-- Task input follows --

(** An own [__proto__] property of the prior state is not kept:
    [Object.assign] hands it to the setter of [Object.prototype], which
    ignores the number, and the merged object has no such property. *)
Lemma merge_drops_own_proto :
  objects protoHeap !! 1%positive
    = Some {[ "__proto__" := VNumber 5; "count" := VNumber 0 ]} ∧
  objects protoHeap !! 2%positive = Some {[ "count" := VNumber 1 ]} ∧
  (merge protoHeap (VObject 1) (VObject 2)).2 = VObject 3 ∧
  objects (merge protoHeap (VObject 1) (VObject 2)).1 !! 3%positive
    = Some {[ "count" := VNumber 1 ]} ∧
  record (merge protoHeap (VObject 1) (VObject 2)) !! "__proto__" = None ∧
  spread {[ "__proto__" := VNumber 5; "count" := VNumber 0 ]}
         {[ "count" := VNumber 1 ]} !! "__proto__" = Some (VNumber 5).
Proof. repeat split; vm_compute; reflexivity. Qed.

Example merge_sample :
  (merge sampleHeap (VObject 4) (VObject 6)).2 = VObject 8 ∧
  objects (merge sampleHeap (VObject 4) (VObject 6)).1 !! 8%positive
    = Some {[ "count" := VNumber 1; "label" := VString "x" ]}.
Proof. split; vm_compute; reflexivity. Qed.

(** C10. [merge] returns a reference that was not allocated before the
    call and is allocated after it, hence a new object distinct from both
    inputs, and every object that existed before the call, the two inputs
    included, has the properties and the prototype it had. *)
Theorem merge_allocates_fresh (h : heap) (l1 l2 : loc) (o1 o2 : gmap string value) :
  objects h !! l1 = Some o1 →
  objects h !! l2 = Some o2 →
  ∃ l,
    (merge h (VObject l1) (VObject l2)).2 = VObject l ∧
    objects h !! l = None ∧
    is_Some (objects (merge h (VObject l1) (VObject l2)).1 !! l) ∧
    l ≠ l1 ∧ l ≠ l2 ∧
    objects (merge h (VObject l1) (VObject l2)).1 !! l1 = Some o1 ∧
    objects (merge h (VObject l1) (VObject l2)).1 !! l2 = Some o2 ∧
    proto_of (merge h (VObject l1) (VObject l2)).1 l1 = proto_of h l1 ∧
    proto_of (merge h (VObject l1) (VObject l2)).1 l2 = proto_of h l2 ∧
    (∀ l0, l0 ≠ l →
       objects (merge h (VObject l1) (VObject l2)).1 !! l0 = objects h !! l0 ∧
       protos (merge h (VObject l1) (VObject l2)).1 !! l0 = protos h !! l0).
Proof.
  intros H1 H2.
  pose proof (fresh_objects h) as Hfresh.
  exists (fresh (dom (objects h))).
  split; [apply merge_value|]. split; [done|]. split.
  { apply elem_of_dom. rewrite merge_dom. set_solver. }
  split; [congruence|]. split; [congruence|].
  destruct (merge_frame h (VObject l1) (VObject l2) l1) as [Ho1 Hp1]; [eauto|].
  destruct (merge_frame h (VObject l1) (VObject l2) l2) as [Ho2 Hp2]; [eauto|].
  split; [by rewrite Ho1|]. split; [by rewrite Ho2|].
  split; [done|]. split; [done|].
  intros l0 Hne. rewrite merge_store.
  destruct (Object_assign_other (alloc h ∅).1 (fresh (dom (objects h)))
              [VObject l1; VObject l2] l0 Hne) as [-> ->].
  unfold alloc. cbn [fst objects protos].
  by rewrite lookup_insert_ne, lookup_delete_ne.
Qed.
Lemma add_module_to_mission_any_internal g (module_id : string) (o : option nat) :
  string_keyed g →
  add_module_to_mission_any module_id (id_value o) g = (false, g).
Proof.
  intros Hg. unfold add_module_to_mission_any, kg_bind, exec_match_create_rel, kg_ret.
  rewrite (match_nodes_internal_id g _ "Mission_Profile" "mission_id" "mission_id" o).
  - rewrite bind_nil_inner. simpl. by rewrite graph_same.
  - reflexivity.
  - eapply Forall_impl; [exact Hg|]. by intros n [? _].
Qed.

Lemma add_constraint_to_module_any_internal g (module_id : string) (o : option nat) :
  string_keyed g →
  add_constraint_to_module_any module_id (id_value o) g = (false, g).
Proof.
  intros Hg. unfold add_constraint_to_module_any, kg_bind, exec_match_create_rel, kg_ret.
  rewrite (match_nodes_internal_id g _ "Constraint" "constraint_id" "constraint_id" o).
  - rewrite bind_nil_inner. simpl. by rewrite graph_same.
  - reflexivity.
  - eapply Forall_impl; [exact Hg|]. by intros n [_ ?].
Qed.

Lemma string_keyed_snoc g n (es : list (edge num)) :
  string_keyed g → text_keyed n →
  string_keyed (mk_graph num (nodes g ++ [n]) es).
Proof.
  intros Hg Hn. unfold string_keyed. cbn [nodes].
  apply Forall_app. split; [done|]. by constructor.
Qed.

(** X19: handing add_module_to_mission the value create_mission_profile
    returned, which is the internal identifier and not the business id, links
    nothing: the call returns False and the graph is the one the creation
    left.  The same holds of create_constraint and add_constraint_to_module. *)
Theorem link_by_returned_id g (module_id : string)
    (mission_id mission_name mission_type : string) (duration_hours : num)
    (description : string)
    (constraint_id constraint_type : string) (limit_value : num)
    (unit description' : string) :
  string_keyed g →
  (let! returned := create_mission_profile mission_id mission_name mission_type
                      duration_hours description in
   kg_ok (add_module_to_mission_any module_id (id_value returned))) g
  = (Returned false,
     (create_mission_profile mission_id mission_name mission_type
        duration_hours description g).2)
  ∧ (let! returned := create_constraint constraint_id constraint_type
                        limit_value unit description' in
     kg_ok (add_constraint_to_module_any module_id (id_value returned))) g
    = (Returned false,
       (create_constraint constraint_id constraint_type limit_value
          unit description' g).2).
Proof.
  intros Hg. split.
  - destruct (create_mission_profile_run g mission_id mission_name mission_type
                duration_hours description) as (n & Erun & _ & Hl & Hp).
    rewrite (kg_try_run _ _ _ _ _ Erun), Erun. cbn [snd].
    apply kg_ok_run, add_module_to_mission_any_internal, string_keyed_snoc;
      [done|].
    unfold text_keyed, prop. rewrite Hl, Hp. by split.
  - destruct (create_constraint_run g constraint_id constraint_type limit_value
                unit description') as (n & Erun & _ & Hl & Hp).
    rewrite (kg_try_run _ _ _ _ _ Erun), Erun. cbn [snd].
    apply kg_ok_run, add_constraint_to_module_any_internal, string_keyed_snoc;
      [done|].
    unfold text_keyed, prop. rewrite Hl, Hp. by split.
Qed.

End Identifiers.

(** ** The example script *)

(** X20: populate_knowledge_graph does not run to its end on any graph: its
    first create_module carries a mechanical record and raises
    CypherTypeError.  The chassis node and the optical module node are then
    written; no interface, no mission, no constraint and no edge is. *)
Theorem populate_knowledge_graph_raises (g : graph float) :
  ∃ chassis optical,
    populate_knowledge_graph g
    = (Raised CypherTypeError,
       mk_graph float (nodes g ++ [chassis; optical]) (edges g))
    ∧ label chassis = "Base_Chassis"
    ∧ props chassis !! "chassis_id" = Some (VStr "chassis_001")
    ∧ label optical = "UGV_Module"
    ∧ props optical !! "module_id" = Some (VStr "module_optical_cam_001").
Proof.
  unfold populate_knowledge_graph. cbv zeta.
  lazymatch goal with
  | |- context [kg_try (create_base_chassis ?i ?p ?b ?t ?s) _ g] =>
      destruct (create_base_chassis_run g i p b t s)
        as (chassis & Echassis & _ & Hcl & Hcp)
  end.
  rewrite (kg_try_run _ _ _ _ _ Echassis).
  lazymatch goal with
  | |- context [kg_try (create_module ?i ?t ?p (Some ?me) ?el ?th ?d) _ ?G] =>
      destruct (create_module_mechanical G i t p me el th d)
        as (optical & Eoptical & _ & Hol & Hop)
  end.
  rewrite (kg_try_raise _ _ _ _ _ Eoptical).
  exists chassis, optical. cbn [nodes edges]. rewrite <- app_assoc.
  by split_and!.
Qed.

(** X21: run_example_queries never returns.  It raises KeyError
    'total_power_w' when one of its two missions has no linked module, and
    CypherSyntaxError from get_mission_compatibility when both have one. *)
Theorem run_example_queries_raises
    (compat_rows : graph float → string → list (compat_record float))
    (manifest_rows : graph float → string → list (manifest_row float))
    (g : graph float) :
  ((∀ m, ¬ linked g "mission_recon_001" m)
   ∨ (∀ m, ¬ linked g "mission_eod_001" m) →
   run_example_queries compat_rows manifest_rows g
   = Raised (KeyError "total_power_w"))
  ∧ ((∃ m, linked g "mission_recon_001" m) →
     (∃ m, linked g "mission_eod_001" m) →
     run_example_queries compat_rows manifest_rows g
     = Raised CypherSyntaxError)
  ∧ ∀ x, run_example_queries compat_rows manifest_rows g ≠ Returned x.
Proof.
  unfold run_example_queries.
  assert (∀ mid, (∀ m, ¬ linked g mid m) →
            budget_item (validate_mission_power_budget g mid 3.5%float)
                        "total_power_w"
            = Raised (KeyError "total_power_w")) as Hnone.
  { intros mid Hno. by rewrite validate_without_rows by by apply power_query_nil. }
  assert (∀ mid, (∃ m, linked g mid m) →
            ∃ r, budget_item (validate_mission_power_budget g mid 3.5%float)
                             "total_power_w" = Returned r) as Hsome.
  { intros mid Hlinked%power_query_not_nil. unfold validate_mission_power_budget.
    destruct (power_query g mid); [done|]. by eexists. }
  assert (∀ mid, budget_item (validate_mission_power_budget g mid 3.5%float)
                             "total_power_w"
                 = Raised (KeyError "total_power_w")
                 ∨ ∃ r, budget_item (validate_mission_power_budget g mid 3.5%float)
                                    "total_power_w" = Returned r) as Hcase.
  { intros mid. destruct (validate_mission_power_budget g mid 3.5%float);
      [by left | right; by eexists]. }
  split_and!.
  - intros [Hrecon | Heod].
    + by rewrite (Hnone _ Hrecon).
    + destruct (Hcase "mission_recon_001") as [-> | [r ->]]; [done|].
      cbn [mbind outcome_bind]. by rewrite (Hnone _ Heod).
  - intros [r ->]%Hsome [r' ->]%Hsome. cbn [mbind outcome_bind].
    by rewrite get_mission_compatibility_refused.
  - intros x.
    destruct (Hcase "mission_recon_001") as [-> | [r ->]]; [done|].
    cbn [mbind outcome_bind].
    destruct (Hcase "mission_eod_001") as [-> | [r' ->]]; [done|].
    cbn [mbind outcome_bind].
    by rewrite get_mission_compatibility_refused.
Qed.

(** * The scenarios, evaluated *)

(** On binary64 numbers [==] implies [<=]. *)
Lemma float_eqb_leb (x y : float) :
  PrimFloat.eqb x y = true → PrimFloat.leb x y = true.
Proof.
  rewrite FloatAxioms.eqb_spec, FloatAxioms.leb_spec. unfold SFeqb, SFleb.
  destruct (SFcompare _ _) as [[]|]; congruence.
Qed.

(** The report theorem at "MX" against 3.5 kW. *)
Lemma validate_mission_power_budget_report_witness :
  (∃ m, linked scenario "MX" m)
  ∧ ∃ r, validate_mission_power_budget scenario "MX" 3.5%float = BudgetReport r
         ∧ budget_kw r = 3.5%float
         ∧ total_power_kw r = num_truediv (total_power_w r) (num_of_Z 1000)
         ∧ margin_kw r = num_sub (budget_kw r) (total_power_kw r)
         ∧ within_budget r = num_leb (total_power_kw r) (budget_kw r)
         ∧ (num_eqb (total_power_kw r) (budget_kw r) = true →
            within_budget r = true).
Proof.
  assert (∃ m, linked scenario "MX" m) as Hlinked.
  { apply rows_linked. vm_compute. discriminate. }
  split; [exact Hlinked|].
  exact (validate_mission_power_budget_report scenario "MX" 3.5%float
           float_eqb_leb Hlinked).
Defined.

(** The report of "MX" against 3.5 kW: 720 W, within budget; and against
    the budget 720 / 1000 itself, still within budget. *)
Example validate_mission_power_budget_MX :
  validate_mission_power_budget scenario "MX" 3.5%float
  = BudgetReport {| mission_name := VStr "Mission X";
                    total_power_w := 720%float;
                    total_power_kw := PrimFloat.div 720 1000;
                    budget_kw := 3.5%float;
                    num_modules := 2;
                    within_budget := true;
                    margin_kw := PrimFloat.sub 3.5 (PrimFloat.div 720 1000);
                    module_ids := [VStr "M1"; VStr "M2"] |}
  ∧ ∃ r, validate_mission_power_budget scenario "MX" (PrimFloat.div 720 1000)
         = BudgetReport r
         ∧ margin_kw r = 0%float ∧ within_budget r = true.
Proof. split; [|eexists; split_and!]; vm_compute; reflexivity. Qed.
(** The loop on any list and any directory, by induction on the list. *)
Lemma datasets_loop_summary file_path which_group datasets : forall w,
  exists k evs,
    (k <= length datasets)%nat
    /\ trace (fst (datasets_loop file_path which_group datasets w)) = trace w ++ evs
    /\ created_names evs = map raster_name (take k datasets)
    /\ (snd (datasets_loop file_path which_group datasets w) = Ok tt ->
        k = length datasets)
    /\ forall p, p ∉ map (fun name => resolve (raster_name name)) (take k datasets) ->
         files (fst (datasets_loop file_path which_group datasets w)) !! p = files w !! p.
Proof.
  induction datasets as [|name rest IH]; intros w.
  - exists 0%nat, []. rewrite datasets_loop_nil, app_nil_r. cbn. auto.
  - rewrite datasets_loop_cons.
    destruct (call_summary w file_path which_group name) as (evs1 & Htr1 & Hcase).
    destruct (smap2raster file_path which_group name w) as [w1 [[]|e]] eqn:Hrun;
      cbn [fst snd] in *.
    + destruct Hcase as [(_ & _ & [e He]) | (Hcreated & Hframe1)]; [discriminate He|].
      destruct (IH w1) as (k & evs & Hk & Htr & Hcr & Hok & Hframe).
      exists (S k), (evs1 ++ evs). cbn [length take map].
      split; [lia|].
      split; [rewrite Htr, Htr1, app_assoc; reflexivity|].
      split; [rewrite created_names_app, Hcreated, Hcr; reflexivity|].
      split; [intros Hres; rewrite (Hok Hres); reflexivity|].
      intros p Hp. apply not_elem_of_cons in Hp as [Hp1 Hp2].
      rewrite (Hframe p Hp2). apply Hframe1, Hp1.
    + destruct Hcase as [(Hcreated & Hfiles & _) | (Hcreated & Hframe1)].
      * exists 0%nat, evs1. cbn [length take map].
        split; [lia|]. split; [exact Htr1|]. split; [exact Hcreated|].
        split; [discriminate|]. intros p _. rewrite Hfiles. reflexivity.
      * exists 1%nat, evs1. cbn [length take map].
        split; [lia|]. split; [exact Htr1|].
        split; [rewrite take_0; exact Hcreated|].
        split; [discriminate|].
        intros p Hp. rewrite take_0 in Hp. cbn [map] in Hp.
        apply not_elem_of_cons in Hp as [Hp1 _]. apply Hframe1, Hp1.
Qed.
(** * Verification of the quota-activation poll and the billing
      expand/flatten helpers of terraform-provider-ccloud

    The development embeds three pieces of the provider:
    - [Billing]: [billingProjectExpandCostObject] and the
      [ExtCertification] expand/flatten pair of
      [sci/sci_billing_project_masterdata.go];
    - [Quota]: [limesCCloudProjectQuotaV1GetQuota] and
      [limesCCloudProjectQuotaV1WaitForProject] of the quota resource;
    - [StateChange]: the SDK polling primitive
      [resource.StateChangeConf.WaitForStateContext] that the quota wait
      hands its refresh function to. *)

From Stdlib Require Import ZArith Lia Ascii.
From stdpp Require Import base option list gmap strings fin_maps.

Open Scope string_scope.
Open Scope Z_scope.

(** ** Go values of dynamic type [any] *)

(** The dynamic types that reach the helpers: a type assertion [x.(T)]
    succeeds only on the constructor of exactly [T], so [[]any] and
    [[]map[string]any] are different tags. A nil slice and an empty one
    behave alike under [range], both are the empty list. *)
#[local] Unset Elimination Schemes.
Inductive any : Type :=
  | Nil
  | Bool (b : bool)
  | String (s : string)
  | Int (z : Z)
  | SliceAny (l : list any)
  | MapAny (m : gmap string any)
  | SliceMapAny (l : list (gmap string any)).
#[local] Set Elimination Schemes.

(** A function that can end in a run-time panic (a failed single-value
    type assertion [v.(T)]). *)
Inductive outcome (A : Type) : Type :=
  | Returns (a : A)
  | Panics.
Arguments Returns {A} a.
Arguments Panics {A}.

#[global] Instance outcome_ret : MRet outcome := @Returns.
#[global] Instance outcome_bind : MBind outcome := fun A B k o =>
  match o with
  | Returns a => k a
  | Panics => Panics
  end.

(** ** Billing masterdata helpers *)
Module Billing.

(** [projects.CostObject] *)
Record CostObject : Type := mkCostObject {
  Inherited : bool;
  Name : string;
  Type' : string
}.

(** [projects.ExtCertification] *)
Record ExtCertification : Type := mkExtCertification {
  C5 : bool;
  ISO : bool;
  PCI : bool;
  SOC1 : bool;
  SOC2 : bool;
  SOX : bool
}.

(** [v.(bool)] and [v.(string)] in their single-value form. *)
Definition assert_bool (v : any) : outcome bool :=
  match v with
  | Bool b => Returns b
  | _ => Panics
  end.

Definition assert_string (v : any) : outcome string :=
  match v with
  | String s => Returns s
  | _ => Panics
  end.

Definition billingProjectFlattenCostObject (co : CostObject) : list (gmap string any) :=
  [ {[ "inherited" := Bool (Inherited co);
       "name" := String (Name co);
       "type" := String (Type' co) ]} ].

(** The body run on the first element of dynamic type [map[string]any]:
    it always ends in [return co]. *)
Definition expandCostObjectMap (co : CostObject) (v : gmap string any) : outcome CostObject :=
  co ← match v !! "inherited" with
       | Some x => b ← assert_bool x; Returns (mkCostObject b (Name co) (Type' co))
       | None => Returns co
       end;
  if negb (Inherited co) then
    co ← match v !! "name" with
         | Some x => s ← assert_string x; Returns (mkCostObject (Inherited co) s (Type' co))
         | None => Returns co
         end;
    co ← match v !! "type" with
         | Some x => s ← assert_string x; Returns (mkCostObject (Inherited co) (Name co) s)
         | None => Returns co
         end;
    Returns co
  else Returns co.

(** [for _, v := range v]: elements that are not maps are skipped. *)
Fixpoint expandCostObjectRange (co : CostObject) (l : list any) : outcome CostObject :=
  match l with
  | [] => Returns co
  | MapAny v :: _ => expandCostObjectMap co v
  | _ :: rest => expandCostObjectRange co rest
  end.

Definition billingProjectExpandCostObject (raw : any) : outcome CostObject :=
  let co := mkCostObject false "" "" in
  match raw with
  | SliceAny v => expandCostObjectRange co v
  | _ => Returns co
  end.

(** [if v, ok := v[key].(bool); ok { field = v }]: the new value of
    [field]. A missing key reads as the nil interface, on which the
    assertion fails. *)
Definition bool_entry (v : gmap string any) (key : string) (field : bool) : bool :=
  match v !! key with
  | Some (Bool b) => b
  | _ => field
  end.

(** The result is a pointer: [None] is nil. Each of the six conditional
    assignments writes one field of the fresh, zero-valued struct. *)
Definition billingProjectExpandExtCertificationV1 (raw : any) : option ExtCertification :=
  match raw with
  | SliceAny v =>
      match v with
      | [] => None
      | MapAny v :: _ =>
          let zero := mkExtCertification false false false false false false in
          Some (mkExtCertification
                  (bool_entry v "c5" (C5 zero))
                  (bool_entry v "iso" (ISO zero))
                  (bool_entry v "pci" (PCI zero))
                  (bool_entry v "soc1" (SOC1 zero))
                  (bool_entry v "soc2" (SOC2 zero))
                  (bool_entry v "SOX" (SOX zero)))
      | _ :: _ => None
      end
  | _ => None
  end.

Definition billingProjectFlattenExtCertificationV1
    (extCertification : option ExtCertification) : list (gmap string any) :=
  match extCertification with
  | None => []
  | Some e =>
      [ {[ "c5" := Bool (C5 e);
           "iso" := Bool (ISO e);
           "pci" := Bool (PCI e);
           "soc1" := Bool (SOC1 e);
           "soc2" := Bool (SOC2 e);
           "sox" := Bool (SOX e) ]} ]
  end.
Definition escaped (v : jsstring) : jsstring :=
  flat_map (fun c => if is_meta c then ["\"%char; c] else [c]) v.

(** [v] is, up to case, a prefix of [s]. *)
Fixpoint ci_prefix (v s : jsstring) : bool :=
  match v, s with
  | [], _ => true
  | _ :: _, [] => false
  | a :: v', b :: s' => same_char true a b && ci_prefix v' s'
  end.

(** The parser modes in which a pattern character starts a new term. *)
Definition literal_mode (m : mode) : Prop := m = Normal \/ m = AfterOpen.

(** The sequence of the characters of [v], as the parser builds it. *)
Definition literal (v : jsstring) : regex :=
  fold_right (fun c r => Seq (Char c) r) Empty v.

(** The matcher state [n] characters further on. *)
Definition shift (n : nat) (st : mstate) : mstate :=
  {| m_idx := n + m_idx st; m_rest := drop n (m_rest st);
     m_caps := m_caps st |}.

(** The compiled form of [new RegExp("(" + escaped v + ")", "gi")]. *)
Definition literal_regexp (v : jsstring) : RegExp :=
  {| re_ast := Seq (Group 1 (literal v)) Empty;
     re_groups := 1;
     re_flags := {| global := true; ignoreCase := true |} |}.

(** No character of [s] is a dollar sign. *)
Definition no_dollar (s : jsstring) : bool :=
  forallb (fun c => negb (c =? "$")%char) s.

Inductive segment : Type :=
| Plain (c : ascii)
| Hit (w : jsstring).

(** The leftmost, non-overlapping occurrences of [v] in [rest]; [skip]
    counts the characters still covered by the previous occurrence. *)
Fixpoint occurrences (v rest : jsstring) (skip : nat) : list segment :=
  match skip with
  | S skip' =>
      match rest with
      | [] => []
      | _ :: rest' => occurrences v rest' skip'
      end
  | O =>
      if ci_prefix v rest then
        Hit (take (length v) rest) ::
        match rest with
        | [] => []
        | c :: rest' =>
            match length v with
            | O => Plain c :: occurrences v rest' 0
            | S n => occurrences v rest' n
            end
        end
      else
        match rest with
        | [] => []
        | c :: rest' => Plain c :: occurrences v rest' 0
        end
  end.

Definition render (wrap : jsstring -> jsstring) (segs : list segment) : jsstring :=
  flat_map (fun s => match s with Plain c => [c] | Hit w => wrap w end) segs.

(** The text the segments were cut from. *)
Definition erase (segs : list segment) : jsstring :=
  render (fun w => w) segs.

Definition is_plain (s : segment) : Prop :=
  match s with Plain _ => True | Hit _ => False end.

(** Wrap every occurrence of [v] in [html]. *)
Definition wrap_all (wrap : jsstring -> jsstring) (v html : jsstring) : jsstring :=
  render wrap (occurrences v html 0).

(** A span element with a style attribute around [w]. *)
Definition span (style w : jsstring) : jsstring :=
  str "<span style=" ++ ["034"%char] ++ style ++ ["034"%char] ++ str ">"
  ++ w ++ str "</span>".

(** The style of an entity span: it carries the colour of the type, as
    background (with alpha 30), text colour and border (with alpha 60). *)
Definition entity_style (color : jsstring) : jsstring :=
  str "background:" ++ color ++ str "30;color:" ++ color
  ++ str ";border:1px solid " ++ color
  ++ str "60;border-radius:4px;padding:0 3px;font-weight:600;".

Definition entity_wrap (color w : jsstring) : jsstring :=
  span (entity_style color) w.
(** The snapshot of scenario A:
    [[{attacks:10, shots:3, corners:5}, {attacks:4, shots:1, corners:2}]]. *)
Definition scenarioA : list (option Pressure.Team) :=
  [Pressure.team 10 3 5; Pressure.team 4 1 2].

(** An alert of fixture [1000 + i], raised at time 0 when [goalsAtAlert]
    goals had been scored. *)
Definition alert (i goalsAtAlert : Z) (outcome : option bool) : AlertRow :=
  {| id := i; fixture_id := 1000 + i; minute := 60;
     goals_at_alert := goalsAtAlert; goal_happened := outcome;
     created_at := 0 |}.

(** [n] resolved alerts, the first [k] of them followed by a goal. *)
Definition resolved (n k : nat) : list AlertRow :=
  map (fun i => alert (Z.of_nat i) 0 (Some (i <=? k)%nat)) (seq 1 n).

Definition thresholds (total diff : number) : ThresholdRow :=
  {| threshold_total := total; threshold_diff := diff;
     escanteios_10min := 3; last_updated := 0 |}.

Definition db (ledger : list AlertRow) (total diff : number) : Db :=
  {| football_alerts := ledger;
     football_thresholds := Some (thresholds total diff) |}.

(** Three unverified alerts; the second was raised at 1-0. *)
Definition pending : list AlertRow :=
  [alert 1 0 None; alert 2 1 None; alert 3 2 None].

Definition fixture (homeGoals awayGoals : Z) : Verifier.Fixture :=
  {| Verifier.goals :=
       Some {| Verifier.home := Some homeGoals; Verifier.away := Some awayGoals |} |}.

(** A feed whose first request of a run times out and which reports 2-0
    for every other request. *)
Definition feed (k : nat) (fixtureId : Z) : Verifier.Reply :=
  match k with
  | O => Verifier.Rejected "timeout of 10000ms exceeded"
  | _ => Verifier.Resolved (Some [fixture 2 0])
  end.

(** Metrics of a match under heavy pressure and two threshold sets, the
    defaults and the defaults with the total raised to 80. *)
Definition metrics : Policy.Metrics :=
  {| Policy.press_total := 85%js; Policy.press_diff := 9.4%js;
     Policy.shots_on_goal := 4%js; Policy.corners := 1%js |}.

-- Task input concluded --

[Assignment]: Take the lines above from the one containing "r) = true →" to the one containing "within_budget := true;" and retype them exactly, both ends included, with nothing added.

[Exercise result]:
         ∧ (num_eqb (total_power_kw r) (budget_kw r) = true →
            within_budget r = true).
Proof.
  assert (∃ m, linked scenario "MX" m) as Hlinked.
  { apply rows_linked. vm_compute. discriminate. }
  split; [exact Hlinked|].
  exact (validate_mission_power_budget_report scenario "MX" 3.5%float
           float_eqb_leb Hlinked).
Defined.

(** The report of "MX" against 3.5 kW: 720 W, within budget; and against
    the budget 720 / 1000 itself, still within budget. *)
Example validate_mission_power_budget_MX :
  validate_mission_power_budget scenario "MX" 3.5%float
  = BudgetReport {| mission_name := VStr "Mission X";
                    total_power_w := 720%float;
                    total_power_kw := PrimFloat.div 720 1000;
                    budget_kw := 3.5%float;
                    num_modules := 2;
                    within_budget := true;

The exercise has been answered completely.